* [Work to complete] Set out exactly, line by line, the stretch of data below that begins at the line containing "(elems : list value)" and ends at the line containing "Normal (a : A)", with both ends kept.

* [Source data]
(** * Qikao Grill: the M-Pesa payment tracker of [server/server.js]

    A shallow embedding of the three Express handlers of [server/server.js]
    (STK push initiation, vendor callback, status polling), of the sibling
    handlers of [server/(nodejs,express)server.js], and of the browser code
    that drives them (click validation and [pollForPayment]).

    JSON values are a first-order tree, JavaScript numbers are binary64
    floats, exceptions are completions, and the module-level [ORDERS] map is
    threaded through the handlers as explicit state. *)

From Stdlib Require Import List String Ascii Bool Arith Lia Floats.
Import ListNotations.
Local Open Scope string_scope.
Set Warnings "-register-all".

(** ** JavaScript values and the engine operations the handlers use *)

Module JS.

(** Values a handler can meet: what [JSON.parse] builds, plus [undefined]
    (an absent property). Strings are sequences of 8-bit code units. An
    object is the sequence of its key/value bindings in the order they were
    written; as in [JSON.parse], a later binding of a key shadows an earlier
    one. *)
Inductive value : Type :=
| VUndefined
| VNull
| VBool (b : bool)
| VNum (n : float)
| VStr (s : string)
| VArr (elems : list value)
| VObj (props : list (string * value)).

(** What a [throw] carries. [AxiosError] is a rejected HTTP call:
    [response_data] is [err.response.data] when the server answered. *)
Inductive error : Type :=
| TypeError (message : string)
| Error (message : string)
| AxiosError (response_data : option value) (message : string).

(** The completion of an expression: a value, or a thrown error. *)
Inductive completion (A : Type) : Type :=
| Normal (a : A)
| Throw (e : error).
Arguments Normal {A} a.
Arguments Throw {A} e.

Definition bind {A B} (c : completion A) (k : A -> completion B) : completion B :=
  match c with
  | Normal a => k a
  | Throw e => Throw e
  end.

Declare Scope js_scope.
Delimit Scope js_scope with js.
Notation "x <- c ;; k" := (bind c (fun x => k))
  (at level 61, c at next level, right associativity) : js_scope.

(** [!!v]: ToBoolean. *)
Definition truthy (v : value) : bool :=
  match v with
  | VUndefined | VNull => false
  | VBool b => b
  | VNum n => negb (is_zero n || is_nan n)
  | VStr s => negb (s =? "")
  | VArr _ | VObj _ => true
  end.
Lemma dq_remlast_is_rem s q l :
  dq_repr s q l → q_tail q ≠ 0 →
  ∃ s', dq_remlast q s = (q_tail q, (dq_rem (q_tail q) q s).1, s') ∧
    (∀ y, flink s' y = flink (dq_rem (q_tail q) q s).2 y) ∧
    (∀ y, blink s' y = blink (dq_rem (q_tail q) q s).2 y).
Proof.
  intros (Hc & Hnd & H0 & Hh & Ht) Hne.
  destruct (last l) as [z|] eqn:El; [|by rewrite Ht in Hne]. simpl in Ht.
  pose proof El as [k ->]%last_Some.
  pose proof (dll_prev _ _ _ _ _ Hc) as Hp. pose proof (dll_next _ _ _ _ _ Hc) as Hn.
  unfold dq_remlast, dq_rem. rewrite Ht, Hn. simpl.
  rewrite (proj2 (Z.eqb_neq z 0)) by congruence. simpl.
  destruct (Z.eqb_spec (blink s z) 0) as [E|E]; simpl; rewrite ?E; eauto.
Qed.

Lemma dq_repr_ext s s' q l :
  (∀ y, flink s' y = flink s y) → (∀ y, blink s' y = blink s y) →
  dq_repr s q l → dq_repr s' q l.
Proof. intros Hf Hb. apply (dq_repr_frame []); [by intros y|set_solver]. Qed.

Lemma dq_remfirst_spec s q l :
  dq_repr s q l →
  let '(ret, q', s') := dq_remfirst q s in
  ret = default 0 (head l) ∧ dq_repr s' q' (tail l) ∧ links_frame l s s'.
Proof.
  intros Hr. pose proof Hr as (Hc & Hnd & H0 & Hh & Ht).
  destruct l as [|a l].
  { unfold dq_remfirst. rewrite Hh. simpl. split_and!; done. }
  destruct (dq_remfirst_is_rem _ _ _ Hr) as (s' & -> & Hf & Hb); [rewrite Hh; set_solver|].
  rewrite Hh in *. simpl in *. destruct (dq_rem_spec s q [] a l Hr) as (Hr' & _ & _ & Hfr).
  split_and!; [done|by eapply dq_repr_ext|]. intros y Hy. rewrite Hf, Hb. by apply Hfr.
Qed.

Lemma dq_remlast_spec s q l :
  dq_repr s q l →
  let '(ret, q', s') := dq_remlast q s in
  ret = default 0 (last l) ∧ dq_repr s' q' (removelast l) ∧ links_frame l s s'.
Proof.
  intros Hr. pose proof Hr as (Hc & Hnd & H0 & Hh & Ht).
  destruct (last l) as [z|] eqn:El; last first.
  { apply last_None in El as ->. unfold dq_remlast. rewrite Ht. by split_and!. }
  pose proof El as [k ->]%last_Some. simpl in Ht.
  destruct (dq_remlast_is_rem _ _ _ Hr) as (s' & -> & Hf & Hb); [rewrite Ht; set_solver|].
  rewrite Ht in *. simpl in *. rewrite removelast_last.
  destruct (dq_rem_spec s q k z [] Hr) as (Hr' & _ & _ & Hfr).
  rewrite app_nil_r in Hr'.
  split_and!; [done|by eapply dq_repr_ext|]. intros y Hy. rewrite Hf, Hb. by apply Hfr.
Qed.
End DqSpec.

(** ** The list specification and the refinement of operation sequences *)

Fixpoint insert_after (p x : Z) (l : list Z) : list Z :=
  match l with
  | [] => []
  | a :: l => if decide (a = p) then a :: x :: l else a :: insert_after p x l
  end.

Fixpoint insert_before (n x : Z) (l : list Z) : list Z :=
  match l with
  | [] => []
  | a :: l => if decide (a = n) then x :: a :: l else a :: insert_before n x l
  end.

Fixpoint remove_first (x : Z) (l : list Z) : list Z :=
  match l with
  | [] => []
  | a :: l => if decide (a = x) then l else a :: remove_first x l
  end.

Lemma elem_split_first (x : Z) l : x ∈ l → ∃ l1 l2, l = l1 ++ x :: l2 ∧ x ∉ l1.
Proof.
  induction l as [|a l IH]; [by intros ?%not_elem_of_nil|].
  destruct (decide (a = x)) as [->|Hne].
  - intros _. exists [], l. split; [done|]. apply not_elem_of_nil.
  - intros [->|(l1 & l2 & -> & Hx)%IH]%elem_of_cons; [done|].
    exists (a :: l1), l2. split; [done|]. by apply not_elem_of_cons.
Qed.

Lemma insert_after_split p x l1 l2 : p ∉ l1 →
  insert_after p x (l1 ++ p :: l2) = l1 ++ p :: x :: l2.
Proof.
  induction l1 as [|a l1 IH]; simpl; [by rewrite decide_True|].
  intros [? ?]%not_elem_of_cons. rewrite decide_False by done. by rewrite IH.
Qed.

Lemma insert_before_split n x l1 l2 : n ∉ l1 →
  insert_before n x (l1 ++ n :: l2) = l1 ++ x :: n :: l2.
Proof.
  induction l1 as [|a l1 IH]; simpl; [by rewrite decide_True|].
  intros [? ?]%not_elem_of_cons. rewrite decide_False by done. by rewrite IH.
Qed.

Lemma remove_first_split x l1 l2 : x ∉ l1 →
  remove_first x (l1 ++ x :: l2) = l1 ++ l2.
Proof.
  induction l1 as [|a l1 IH]; simpl; [by rewrite decide_True|].
  intros [? ?]%not_elem_of_cons. rewrite decide_False by done. by rewrite IH.
Qed.

Lemma remove_first_length x l : (length (remove_first x l) ≤ length l)%nat.
Proof. induction l as [|a l IH]; [done|]. cbn [remove_first]. case_decide; cbn [length]; lia. Qed.

Inductive q_op :=
  | QAddFirst (x : Z) | QAddLast (x : Z)
  | QAddAfter (p x : Z) | QAddBefore (n x : Z)
  | QRem (x : Z) | QRemFirst | QRemLast.

(** What a client may ask for: the added node is fresh and not NULL, the node
    named as a position is in the queue. *)
Definition q_legal (op : q_op) (l : list Z) : bool :=
  match op with
  | QAddFirst x | QAddLast x => bool_decide (x ∉ l ∧ x ≠ 0)
  | QAddAfter p x | QAddBefore p x => bool_decide (x ∉ l ∧ x ≠ 0 ∧ p ∈ l)
  | QRem x => bool_decide (x ∈ l)
  | QRemFirst | QRemLast => true
  end.
(* ===== verification/Memory.v ===== *)
(** Byte-addressed memory with 32-bit little-endian words, and the two library
    routines the kernel applies to raw memory: lib/string/lib_memset.c and
    lib/string/lib_memcpy.c.

    Memory is a finite map from addresses to bytes; an address that was never
    written reads as 0.  A word is four bytes, so that structures that overlap
    in memory overlap in the model. *)

From stdpp Require Import base numbers gmap sorting list.
From S2P Require Import Prelude.

(** Unsigned 32-bit wrap-around. *)
Definition w32 (z : Z) : Z := z mod 2 ^ 32.

(** Signed 32-bit wrap-around. *)
Definition i32 (z : Z) : Z := (z + 2 ^ 31) mod 2 ^ 32 - 2 ^ 31.

Lemma w32_small z : 0 ≤ z < 2 ^ 32 → w32 z = z.
Proof. apply Z.mod_small. Qed.

Lemma i32_small z : - 2 ^ 31 ≤ z < 2 ^ 31 → i32 z = z.
Proof. intros Hz. unfold i32. rewrite Z.mod_small; lia. Qed.

Definition mem := gmap Z Z.

Definition getb (m : mem) (a : Z) : Z := default 0 (m !! a) mod 256.
Definition putb (m : mem) (a v : Z) : mem := <[a := v mod 256]> m.

Definition ld32 (m : mem) (a : Z) : Z :=
  getb m a + 2 ^ 8 * getb m (a + 1) + 2 ^ 16 * getb m (a + 2) + 2 ^ 24 * getb m (a + 3).

Definition st32 (m : mem) (a v : Z) : mem :=
  putb (putb (putb (putb m a v) (a + 1) (v / 2 ^ 8)) (a + 2) (v / 2 ^ 16)) (a + 3) (v / 2 ^ 24).

(** [while (n--) *p++ = c;] *)
Fixpoint memset (m : mem) (s c : Z) (n : nat) : mem :=
  match n with
  | O => m
  | S n => memset (putb m s c) (s + 1) c n
  end.

(** [while (n--) *pout++ = *pin++;] *)
Fixpoint memcpy (m : mem) (dest src : Z) (n : nat) : mem :=
  match n with
  | O => m
  | S n => memcpy (putb m dest (getb m src)) (dest + 1) (src + 1) n
  end.

Lemma getb_putb m a v b :
  getb (putb m a v) b = if decide (b = a) then v mod 256 else getb m b.
Proof.
  unfold getb, putb, mem. case_decide as E.
  - subst. rewrite lookup_insert_eq. simpl. by rewrite Z.mod_mod.
  - by rewrite lookup_insert_ne.
Qed.

Lemma getb_range m a : 0 ≤ getb m a < 256.
Proof. unfold getb. apply Z.mod_pos_bound. lia. Qed.

Lemma ld32_range m a : 0 ≤ ld32 m a < 2 ^ 32.
Proof.
  unfold ld32. pose proof (getb_range m a). pose proof (getb_range m (a + 1)).
  pose proof (getb_range m (a + 2)). pose proof (getb_range m (a + 3)). lia.
Qed.

Lemma getb_st32_ne m a v b : b < a ∨ a + 4 ≤ b → getb (st32 m a v) b = getb m b.
Proof. intros ?. unfold st32. rewrite !getb_putb. repeat case_decide; lia. Qed.

Lemma ld32_st32_eq m a v : ld32 (st32 m a v) a = v mod 2 ^ 32.
Proof.
  unfold ld32, st32. rewrite !getb_putb. repeat (case_decide; try lia).
  change (2 ^ 16) with (2 ^ 8 * 2 ^ 8). change (2 ^ 24) with (2 ^ 8 * 2 ^ 8 * 2 ^ 8).
  rewrite <-!Z.div_div by lia. change 256 with (2 ^ 8).
  change (2 ^ 32) with (2 ^ 8 * (2 ^ 8 * (2 ^ 8 * 2 ^ 8))).
  rewrite !Z.rem_mul_r by lia. lia.
Qed.

(** ** Frames: the bytes a computation may change *)

Definition same_but (P : Z → Prop) (m m' : mem) : Prop :=
  ∀ b, ¬ P b → getb m' b = getb m b.

Lemma same_but_refl P m : same_but P m m.
Proof. by intros b. Qed.

Lemma same_but_trans P m1 m2 m3 : same_but P m1 m2 → same_but P m2 m3 → same_but P m1 m3.
Proof. intros H1 H2 b Hb. by rewrite H2, H1. Qed.

Lemma same_but_mono (P Q : Z → Prop) m m' :
  (∀ b, P b → Q b) → same_but P m m' → same_but Q m m'.
Proof. intros HPQ H b Hb. apply H. naive_solver. Qed.

Lemma same_but_st32 (P : Z → Prop) m a v :
  (∀ b, a ≤ b < a + 4 → P b) → same_but P m (st32 m a v).
Proof.
  intros HP b Hb. apply getb_st32_ne. destruct (decide (a ≤ b < a + 4)); [naive_solver|lia].
Qed.

Lemma same_but_ld32 P m m' a :
  same_but P m m' → (∀ b, a ≤ b < a + 4 → ¬ P b) → ld32 m' a = ld32 m a.
Proof. intros H Hn. unfold ld32. rewrite !H; [done|apply Hn; lia..]. Qed.

Lemma ld32_st32_ne m a v b : 4 ≤ Z.abs (a - b) → ld32 (st32 m a v) b = ld32 m b.
Proof.
  intros ?. apply (same_but_ld32 (λ x, a ≤ x < a + 4)); [by apply same_but_st32|lia].
Qed.

Lemma getb_memset m s c n b :
  getb (memset m s c n) b = if decide (s ≤ b < s + Z.of_nat n) then c mod 256 else getb m b.
Proof.
  revert m s. induction n as [|n IH]; intros m s; simpl.
  - by rewrite decide_False by lia.
  - rewrite IH, getb_putb. repeat case_decide; try lia; done.
Qed.

(** A forward byte copy is correct when the destination does not lie inside the
    source behind its start: disjoint ranges, or a move down in memory. *)
Lemma getb_memcpy m dest src n b :
  dest ≤ src ∨ src + Z.of_nat n ≤ dest →
  getb (memcpy m dest src n) b =
  if decide (dest ≤ b < dest + Z.of_nat n) then getb m (src + (b - dest)) else getb m b.
Proof.
  revert m dest src. induction n as [|n IH]; intros m dest src Hd; cbn [memcpy].
  - by rewrite decide_False by lia.
  - rewrite IH by lia. rewrite !getb_putb.
    assert (E : getb m src mod 256 = getb m src).
    { apply Z.mod_small, getb_range. }
    repeat case_decide; try lia; try (f_equal; lia).
    rewrite E. f_equal; lia.
Qed.

Lemma same_but_memset (P : Z → Prop) m s c n :
  (∀ b, s ≤ b < s + Z.of_nat n → P b) → same_but P m (memset m s c n).
Proof. intros HP b Hb. rewrite getb_memset. case_decide; naive_solver. Qed.

Lemma same_but_memcpy (P : Z → Prop) m dest src n :
  (∀ b, dest ≤ b < dest + Z.of_nat n → P b) → same_but P m (memcpy m dest src n).
Proof.
  revert m dest src. induction n as [|n IH]; intros m dest src HP; [apply same_but_refl|].
  cbn [memcpy]. eapply same_but_trans; [|apply IH; intros; apply HP; lia].
  intros b Hb. rewrite getb_putb. case_decide; [subst; exfalso; apply Hb, HP; lia|done].
Qed.

Opaque ld32 st32.

(** Evaluate the word reads of the goal through the writes before them; the
    disjointness of the words is left to [lia]. *)
Ltac ldst :=
  repeat first
    [ rewrite ld32_st32_eq
    | rewrite ld32_st32_ne by lia ].
(** The bucket a size belongs to: bucket [i] holds the sizes from [2^(i+4)] up
    to [2^(i+5)], the last one everything above. *)
Lemma mm_size2ndx_range size : 16 ≤ size →
  0 ≤ mm_size2ndx size < MM_NNODES ∧ 2 ^ (mm_size2ndx size + 4) ≤ size ∧
  (mm_size2ndx size < MM_NNODES - 1 → size < 2 ^ (mm_size2ndx size + 5)).
Proof.
  intros Hs. change MM_NNODES with 19.
  destruct (decide (size < MM_MAX_CHUNK)) as [Hlt|Hge].
  - rewrite mm_size2ndx_small by done. pose proof (Z.log2_spec size).
    assert (4 ≤ Z.log2 size) by (apply Z.log2_le_pow2; lia).
    assert (Z.log2 size < 22) by (apply Z.log2_lt_pow2; [lia|exact Hlt]).
    replace (Z.log2 size - 4 + 4) with (Z.log2 size) by lia.
    replace (Z.log2 size - 4 + 5) with (Z.succ (Z.log2 size)) by lia. lia.
  - unfold mm_size2ndx. rewrite (proj2 (Z.leb_le _ _)) by lia.
    change MM_MAX_CHUNK with (2 ^ 22) in Hge. change (MM_NNODES - 1) with 18. lia.
Qed.

(** The bytes of the links of the nodes [F]. *)
Definition in_links (F : list Z) (b : Z) : Prop := ∃ x, x ∈ F ∧ x + 8 ≤ b < x + 16.

Section Wf.
Context (nl : Z).
Implicit Types (H : list (Z * list chunk)) (fl fr : list (Z * Z)).

Definition heads : list (Z * Z) := (λ i : nat, (nodelist nl (Z.of_nat i), 0)) <$> seq 0 19.

(** The order of the node list: a head sorts just below the sizes of its
    bucket, a free chunk at its size. *)
Definition key (x : Z * Z) : Z :=
  if x.2 =? 0 then 2 * 2 ^ ((x.1 - nl) / 16 + 4) - 1 else 2 * x.2.
Definition keyle (x y : Z * Z) : Prop := key x ≤ key y.

(** The heap, except that the free chunks of the node list are [fr], which
    need not be all the free chunks of [H]. *)
Record wf (m : mem) H fl fr : Prop := {
  wf_nl : 0 < nl ∧ nl + 304 ≤ 2 ^ 32;
  wf_regions : Forall (region_ok m) H;
  wf_disj : disj ((nl, 304) :: (extent <$> H));
  wf_heads : ∀ i, 0 ≤ i < MM_NNODES → n_size m (nodelist nl i) = 0;
  wf_dll : dll (n_flink m) (n_blink m) (fl.*1);
  wf_sorted : StronglySorted keyle fl;
  wf_perm : fl ≡ₚ heads ++ fr;
  wf_fr : ∀ x s, (x, s) ∈ fr → (x, (s, false)) ∈ chunks_of H;
  wf_nodup : NoDup (fr.*1);
}.

(** The part of [wf] that only reads chunk headers. *)
Record shape (m : mem) H : Prop := {
  sh_nl : 0 < nl ∧ nl + 304 ≤ 2 ^ 32;
  sh_regions : Forall (region_ok m) H;
  sh_disj : disj ((nl, 304) :: (extent <$> H));
  sh_heads : ∀ i, 0 ≤ i < MM_NNODES → n_size m (nodelist nl i) = 0;
}.

Lemma wf_shape m H fl fr : wf m H fl fr → shape m H.
Proof. intros [????]. by split. Qed.

Lemma chunk_region m H x c : shape m H → (x, c) ∈ chunks_of H →
  ∃ r, r ∈ H ∧ region_ok m r ∧ (x, c) ∈ caddrs r.1 (full r.2).
Proof.
  intros Hs (H1 & r & H2 & -> & Hx)%elem_of_chunks. exists r.
  assert (r ∈ H1 ++ r :: H2) by set_solver.
  split_and!; [done| |done]. eapply Forall_forall; [by apply sh_regions|done].
Qed.

Lemma chunk_bounds m H x c : shape m H → (x, c) ∈ chunks_of H →
  0 < x ∧ 8 ≤ c.1 ∧ c.1 < 2 ^ 31 ∧ x + c.1 ≤ 2 ^ 32 ∧ (c.2 = false → chunk_ok c) ∧
  n_size m x = c.1.
Proof.
  intros Hs Hx. destruct (chunk_region _ _ _ _ Hs Hx) as (r & Hr & Hok & Hin).
  destruct Hok as (? & ? & ? & ? & Hok & Hreg).
  pose proof (caddrs_bounds _ _ _ _ (full_nonneg _ Hok) Hin).
  destruct (caddrs_full_ok _ _ _ Hok Hin). pose proof (region_elem _ _ _ _ _ _ Hreg Hin).
  split_and!; try done; lia.
Qed.

Lemma chunk_apart m H x c y d : shape m H → (x, c) ∈ chunks_of H → (y, d) ∈ chunks_of H →
  (x = y ∧ c = d) ∨ apart (x, c.1) (y, d.1).
Proof.
  intros Hs (H1 & r & H2 & -> & Hx)%elem_of_chunks Hy.
  destruct (chunk_region _ _ _ _ Hs Hy) as (r' & Hr' & Hok' & Hy').
  assert (region_ok m r) as Hok by (eapply Forall_forall; [by apply sh_regions|set_solver]).
  destruct Hok as (_ & _ & _ & _ & Hok & _), Hok' as (_ & _ & _ & _ & Hok' & _).
  destruct (decide (r' = r)) as [->|Hne].
  { by eapply caddrs_apart; [apply full_pos| |]. }
  right. assert (apart (extent r) (extent r')) as Hap.
  { pose proof (sh_disj _ _ Hs) as [_ Hd]. rewrite fmap_app in Hd.
    apply (disj_elem (extent <$> H1) (extent r) (extent <$> H2)); [exact Hd|].
    rewrite elem_of_app, !list_elem_of_fmap. rewrite elem_of_app, elem_of_cons in Hr'.
    destruct Hr' as [?|[?|?]]; eauto. done. }
  pose proof (caddrs_bounds _ _ _ _ (full_nonneg _ Hok) Hx).
  pose proof (caddrs_bounds _ _ _ _ (full_nonneg _ Hok') Hy').
  unfold apart, extent in *. simpl in *. lia.
Qed.
(* ===== verification/Garbage.v ===== *)
(** Deallocation by the operating system: sched/sched_free.c,
    sched/sched_garbage.c and the round of the idle loop in sched/os_start.c
    that collects what was queued, without CONFIG_SCHED_WORKQUEUE (with it the
    collection is done by the worker thread and [sched_free] also wakes that
    thread, which changes nothing here).

    A block that cannot be freed where [sched_free] is called (in an interrupt
    handler, or when another task holds the memory manager) is linked into
    [g_delayeddeallocations] through its own first word, in the memory of the
    heap.  [kh_repr] describes such a kernel heap; every operation is proved to
    keep it, and [KernelHeap] is what the clients of the heap rely on. *)

From stdpp Require Import base numbers gmap sorting list.
From S2P Require Import Prelude Memory Queue Mm MmInv MmOps MmSpec MmThms MmInit MmLib Kmalloc.

(** [sq_entry_t] at the address of a block: the link is its first word. *)
#[export] Instance mem_sq : SqStore mem := {| flink := ld32; set_flink p v m := st32 m p v |}.

Record kheap := mk_kheap { kh_mm : mm_state; g_delayeddeallocations : queue_t }.

(** os_start.c: [sq_init(&g_delayeddeallocations)]. *)
Definition delayed_init (mm : mm_state) : kheap := mk_kheap mm sq_init.

Section Free.
Context (nl my_pid : Z).
Implicit Types (st : kheap) (address : Z).

Definition delay_free address st : kheap :=
  let '(q, m) := sq_addlast address (g_delayeddeallocations st) (mm_mem (kh_mm st)) in
  mk_kheap (with_mem (kh_mm st) m) q.

(** [irq] is [up_interrupt_context()]. *)
Definition sched_free (irq : bool) address st : option kheap :=
  if irq then Some (delay_free address st) else
  let '(ok, mm) := mm_trysemaphore my_pid (kh_mm st) in
  if negb ok then Some (delay_free address (mk_kheap mm (g_delayeddeallocations st)))
  else
    mm ← free nl my_pid address mm;
    Some (mk_kheap (mm_givesemaphore mm) (g_delayeddeallocations st)).

Fixpoint sched_garbagecollection (fuel : nat) st : option kheap :=
  if negb (q_head (g_delayeddeallocations st) =? 0) then
    match fuel with
    | O => None
    | S fuel =>
        let '(address, q, m) := sq_remfirst (g_delayeddeallocations st) (mm_mem (kh_mm st)) in
        let mm := with_mem (kh_mm st) m in
        mm ← (if negb (address =? 0) then free nl my_pid address mm else Some mm);
        sched_garbagecollection fuel (mk_kheap mm q)
    end
  else Some st.

(** One round of the idle loop. *)
Definition idle_collect (fuel : nat) st : option kheap :=
  let '(ok, mm) := mm_trysemaphore my_pid (kh_mm st) in
  if ok then
    st ← sched_garbagecollection fuel (mk_kheap mm (g_delayeddeallocations st));
    Some (mk_kheap (mm_givesemaphore (kh_mm st)) (g_delayeddeallocations st))
  else Some (mk_kheap mm (g_delayeddeallocations st)).

(** kmalloc() is malloc(). *)
Definition kmalloc (size : Z) st : option (Z * kheap) :=
  '(p, mm) ← malloc nl my_pid size (kh_mm st);
  Some (p, mk_kheap mm (g_delayeddeallocations st)).
End Free.

(** ** The queue of delayed blocks, in raw memory *)

(** Addresses at which links can be kept: 32 bits, and no two words overlap. *)
Definition link_space (l : list Z) : Prop :=
  (∀ a, a ∈ l → 0 ≤ a < 2 ^ 32) ∧ ∀ a b, a ∈ l → b ∈ l → a ≠ b → 4 ≤ Z.abs (a - b).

* [Exercise result]
| VArr (elems : list value)
| VObj (props : list (string * value)).

(** What a [throw] carries. [AxiosError] is a rejected HTTP call:
    [response_data] is [err.response.data] when the server answered. *)
Inductive error : Type :=
| TypeError (message : string)
| Error (message : string)
| AxiosError (response_data : option value) (message : string).

(** The completion of an expression: a value, or a thrown error. *)
Inductive completion (A : Type) : Type :=
| Normal (a : A)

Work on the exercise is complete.